Testing Testosterone: Two Studies Show Nothing to Promote Its Use Among Cardiovascular Patients

Decades after the first prescription of clinical testosterone—with scandal and sensation intermixed among the more appropriate reasons for its use—two new studies show somewhat conflicting evidence regarding how testosterone affects cardiovascular outcomes in men with androgen deficiency.

Prior research has linked testosterone therapy with increased cardiovascular events in high-risk men as well as venous thromboembolism within the first 6 months of treatment. Yet its use persists, particularly among men searching to look and feel younger.

“Who wouldn’t want to be young again? Obviously it’s an attempt to dial back the clock,” Sorin Brener, MD (New York Methodist Hospital, Brooklyn, NY), who was not involved in the studies, told TCTMD. There is “no question” that testosterone helps to reduce wrinkles, increase muscle mass, and improve healing ability, he said, but the question remains if there is a risk associated with using it, particularly in patients with preexisting coronary disease.

Who wouldn’t want to be young again? Obviously it’s an attempt to dial back the clock. Sorin Brener

For the first study, published Tuesday in JAMA, Peter Snyder, MD (University of Pennsylvania, Philadelphia), and colleagues used coronary CTA to measure the coronary plaque volumes of 138 men with low testosterone enrolled in the TTrials between 2010 and 2014. After adjusting for baseline plaque volume and other variables, the researchers found that those who used testosterone gel for 1 year were more likely to have a greater increase in coronary plaque levels compared with placebo (204 mm³ to 232 mm³ vs 317 mm³ to 325 mm³; P = 0.003) as well as greater median total plaque volume (272 mm³ to 318 mm³ vs 499 mm³ to 541mm³; P = 0.006).

In the second study, published Tuesday in JAMA: Internal Medicine, T. Craig Cheetham, PharmD, MS (Southern California Permanente Medical Group, Pasadena), and colleagues retrospectively looked at a cohort of more than 44,000 older men with androgen deficiency, 19.8% of whom who had ever been treated with testosterone. Over a median follow-up period of 3.4 years, men who had received testosterone were less likely than men who had never received it to report a composite of cardiovascular endpoints including acute MI, coronary revascularization, unstable angina, stroke, TIA, and sudden cardiac death (19.6 vs 23.9 events per 1,000 person years).

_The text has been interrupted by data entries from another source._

Lemma stage_spec id status reason s d u d' :
  decided_stage status = true → go (stage id status reason s) d = (Ret u, d') → only_stages d d' ∧ staged id d'.
Proof.
  intros Hst. unfold persistCandidateStage. intros (n & d1 & H & H2)%run_bind_Ret.
  apply run_reject_if_Ret in H2 as [Hn ->]. apply negb_false_iff, Nat.eqb_eq in Hn as ->.
  rewrite run_ask in H. cbn [entry_answer] in H. unfold update_candidate in H.
  destruct (fenced _ _ _) as [[m x]|] eqn:E; [|done]. cbn [answer_with] in H. injection H as -> <-.
  apply fenced_one in E as [_ [= Hc <-]].
  set (sel := λ c, (cand_id c =? id)%string && (cand_decision c =? "selected")%string) in *.
  assert (Hkeep : ∀ i, staged i d ∨ i = id → staged i
    {| v_sub := set_candidates (update_where sel (set_candidate status reason now) (s_candidates (v_sub d))) (v_sub d);
       v_decisions := v_decisions d |}).
  { intros i Hi. unfold staged. cbn [v_sub set_candidates s_candidates]. apply Exists_exists. destruct Hi as [Hi| ->].
    - apply Exists_exists in Hi as (c & Hc' & Hid & Hs). exists (if sel c then set_candidate status reason now c else c).
      split; [|by destruct (sel c)]. apply list_elem_of_In, update_where_In. apply list_elem_of_In in Hc'. by exists c.
    - destruct (count_where_pos sel (s_candidates (v_sub d))) as (c & Hin & Hsel); [lia|]. exists (set_candidate status reason now c).
      split; [|split; [by apply andb_prop in Hsel as [?%String.eqb_eq _]|done]].
      apply list_elem_of_In, update_where_In. exists c. by rewrite Hsel. }
  split; [|apply Hkeep; by right]. split; [done|done|]. intros i Hi. apply Hkeep. by left.
Qed.

Lemma persist_blocked_spec rows d u d' :
  go (persist_blocked fence now rows) d = (Ret u, d') →
  only_stages d d' ∧ Forall (λ x, staged (ny_candidate_id (fst x)) d') rows.
Proof.
  revert d. induction rows as [|[r reason] rows IH]; intros d H; cbn [persist_blocked] in H.
  { injection H as _ <-. split; [apply only_stages_refl|constructor]. }
  apply run_bind_Ret in H as (u1 & d1 & [O1 S1]%stage_spec & [O2 S2]%IH); [|done].
  split; [by eapply only_stages_trans|]. constructor; [by apply O2|done].
Qed.

Lemma persist_capacity_spec rows d u d' :
  go (persist_capacity fence now rows) d = (Ret u, d') →
  only_stages d d' ∧ Forall (λ x, staged (ny_candidate_id (fst (fst x))) d') rows.
Proof.
  revert d. induction rows as [|[[r reason] s] rows IH]; intros d H; cbn [persist_capacity] in H.
  { injection H as _ <-. split; [apply only_stages_refl|constructor]. }
  apply run_bind_Ret in H as (u1 & d1 & [O1 S1]%stage_spec & [O2 S2]%IH); [|done].
  split; [by eapply only_stages_trans|]. constructor; [by apply O2|done].
Qed.

(** ** Decisions *)

(** The entry that a decision grants to an eligible row. *)
Definition grants (ds : list PortfolioArbitrationDecision) (e : EligibleRow) (a : ApprovedEntry) : Prop :=
  ap_row a = el_row e ∧ decision_of ds e = Some (ap_decision a) ∧ d_action (ap_decision a) ≠ skip.
Definition set_wd_events (t : list WorkstreamEventRow) (d : WorkstreamDb) : WorkstreamDb :=
  {| wd_leases := wd_leases d; wd_events := t; wd_failures := wd_failures d |}.
Definition set_wd_failures (t : list EventFailureRow) (d : WorkstreamDb) : WorkstreamDb :=
  {| wd_leases := wd_leases d; wd_events := wd_events d; wd_failures := t |}.

#[export, refine] Instance WorkstreamDb_events : TableOf WorkstreamDb WorkstreamEventRow :=
  {| rows_of := wd_events; set_rows := set_wd_events |}.
Proof. - done. - by intros []. - done. Defined.
#[export, refine] Instance WorkstreamDb_failures : TableOf WorkstreamDb EventFailureRow :=
  {| rows_of := wd_failures; set_rows := set_wd_failures |}.
Proof. - done. - by intros []. - done. Defined.

Definition is_event (id : string) (r : WorkstreamEventRow) : bool := has_id ev_id id r.

(** ** Appending *)

Definition event_conflict_row_missing : string := "POSTGRES_WORKSTREAM_EVENT_CONFLICT_ROW_MISSING".
Definition event_id_conflict : string := "POSTGRES_WORKSTREAM_EVENT_ID_CONFLICT".

Inductive AppendResult : Type :=
| AppendInserted (record : WorkstreamEventRow)
| AppendDuplicate (record : WorkstreamEventRow).

(** The request a repository is called for. *)
Record OperationContext := { cx_requestId : option string; cx_correlationId : option string }.

(** [event.requestId ?? context.requestId ?? null] and the same for the correlation. *)
Definition or_context (own context : option string) : option string :=
  match own with Some s => Some s | None => context end.
(** C10: a configuration that loads is well-formed, in every environment: all limits
    are numbers within their bounds, the name of the application is safe, and
    PostgreSQL comes with a connection.  For an application outside a test fixture,
    PostgreSQL has all authority, neither SQLite nor shadows are left, and the check
    at the start of the runtime accepts it. *)
Theorem database_config_well_formed fixture env runtime purpose c :
  loadDatabaseConfig fixture env runtime purpose = Ret c →
  Forall (λ '(lo, hi, x), between lo hi x) (limits_of c) ∧ name_ok (dc_applicationName c) ∧
  (dc_backend c = postgres → is_Some (dc_pooled c)) ∧
  (default application purpose = application → fixture = false →
     application_features (dc_features c) ∧ assertPostgresOnlyDatabaseAuthority c = Ret true).
Proof.
  unfold loadDatabaseConfig. intros H. apply res_bind_Ret in H as (backend & _ & H). apply res_bind_Ret in H as (f & _ & H).
  apply res_bind_Ret in H as ([] & Hc%check_features_Ret & H). destruct Hc as [Hp Ha].
  set (rt := default (inferRuntime env) runtime) in *. set (pu := default application purpose) in *.
  destruct (runtimeDefaults rt pu) as [[dmax dmin] didle] eqn:Ed.
  assert (D : between 1 (if bool_decide (rt = vercel) || negb (bool_decide (pu = application)) then 1 else 10) dmax ∧
    between 0 (if negb (bool_decide (pu = application)) then 0 else 2) dmin ∧ between 1000 120000 didle).
  { revert Ed. clear. clearbody rt pu. by destruct pu, rt; intros [= <- <- <-]; vm_compute. }
  destruct D as (D1 & D2 & D3). apply res_bind_Ret in H as (ssl & _ & H).
  apply res_bind_Ret in H as (x1 & H1 & H). apply boundedInteger_between in H1; [|done|by destruct (_ || _)].
  apply res_bind_Ret in H as (x2 & H2 & H). apply boundedInteger_between in H2; [|done|by destruct (negb _)].
  apply res_bind_Ret in H as (x3 & H3 & H). apply boundedInteger_between in H3; [|done|done].
  apply res_bind_Ret in H as (x4 & H4 & H). apply boundedInteger_between in H4; [|done|done].
  apply res_bind_Ret in H as (x5 & H5 & H). apply boundedInteger_between in H5; [|by destruct (negb _)|done].
  apply res_bind_Ret in H as (x6 & H6 & H). apply boundedInteger_between in H6; [|by destruct (negb _)|done].
  apply res_bind_Ret in H as (x7 & H7 & H). apply boundedInteger_between in H7; [|by destruct (negb _)|done].
  apply res_bind_Ret in H as (x8 & H8 & H). apply boundedInteger_between in H8; [|by destruct (negb _)|done].
  apply between_weaken with (hi' := 10%float) in H1; [|by destruct (_ || _)].
  apply between_weaken with (hi' := 2%float) in H2; [|by destruct (negb _)].
  injection H as <-. split_and!.
  - repeat (constructor; [assumption|]). constructor.
  - apply safe_name.
  - exact Hp.
  - intros E F. destruct (Ha E F) as [-> Hf]. split; [done|]. unfold assertPostgresOnlyDatabaseAuthority, authority_failures. cbn [dc_features dc_backend].
    apply application_flags in Hf as ((-> & -> & -> & -> & ->) & -> & -> & ->). done.
Qed.

(** An environment of the production runtime. *)
Definition desk_environment : Environment := λ name,
  if str_mem name ["POSTGRES_READS_ENABLED"; "POSTGRES_WRITES_ENABLED"; "POSTGRES_CONTROL_PLANE_AUTHORITY_ENABLED";
                   "POSTGRES_SCHEDULER_AUTHORITY_ENABLED"; "POSTGRES_EXECUTION_STATE_AUTHORITY_ENABLED"]%string
  then Some "true"%string
  else if (name =? "DATABASE_URL")%string then Some "postgres://desk"%string
  else if (name =? "POSTGRES_POOL_MAX")%string then Some "64"%string else None.

Definition desk_config : {c | loadDatabaseConfig false desk_environment None None = Ret c} :=
  ltac:(eexists; vm_compute; reflexivity).

Lemma database_config_well_formed_witness :
  dc_maxConnections (proj1_sig desk_config) = 10%float ∧ application_features (dc_features (proj1_sig desk_config)).
Proof.
  split; [vm_compute; reflexivity|].
  destruct (database_config_well_formed false desk_environment None None _ (proj2_sig desk_config)) as (_ & _ & _ & H).
  exact (proj1 (H eq_refl eq_refl)).
Defined.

The authors attempted to adjust for substantial differences in baseline characteristics between the study arms and found a lower risk of events remained for the men who had been treated with testosterone (adjusted HR 0.67; 95% CI 0.62-0.73).

Enough Evidence?

Brener deemed the studies, respectively, “mechanistic” and “administrative” in nature. “They are obviously in contradiction, but maybe as not as much as it appears,” he said. “The mechanistic study suggests that there is growth of plaque, but that doesn’t necessarily mean that there is actually a problem because the arteries can accommodate excess plaque.”

But given the lack of any randomized data and the “large” gap in baseline differences in the study by Cheetham et al, the issue of the appropriateness and safety of testosterone therapy in these men remains “unsettled,” according to Brener. “There is great concern that testosterone replacement therapy may not be good both because of the mechanistic study and the way that testosterone works. I don’t think the study from Kaiser really helps to alleviate that.”

An interesting finding from the Cheetham et al study, however, is that it “appears to be safe” to give testosterone to people with prior clinical cardiovascular disease, Brener said. “This is an important observation.”

In an editorial accompanying the studies as well as three others on the topic of testosterone use and various health outcomes, David Handelsman, MBBS, PhD (University of Sydney and Concord Hospital, Australia), said the current evidence points to “dimmed and disappointed if not yet finally dashed” hopes for testosterone treatment in older men.

“Overall, the findings from subtrials of the TTrials do not materially change the unfavorable balance of safety and efficacy to initiate testosterone treatment for age-related hypogonadism,” he writes. “For physicians prescribing off-label testosterone, these cardiovascular findings make it incumbent to strengthen warnings of adverse cardiovascular risk.”

Still, Handelsman acknowledges that “testosterone misuse will not simply disappear for lack of logic or evidence as none was needed to get it started,” and stresses the importance of education efforts from professional societies.

In his actual practice, however, Brener said he sees “very few” patients using testosterone. “It’s more of a curiosity than an actual acute problem that needs to be addressed,” he said.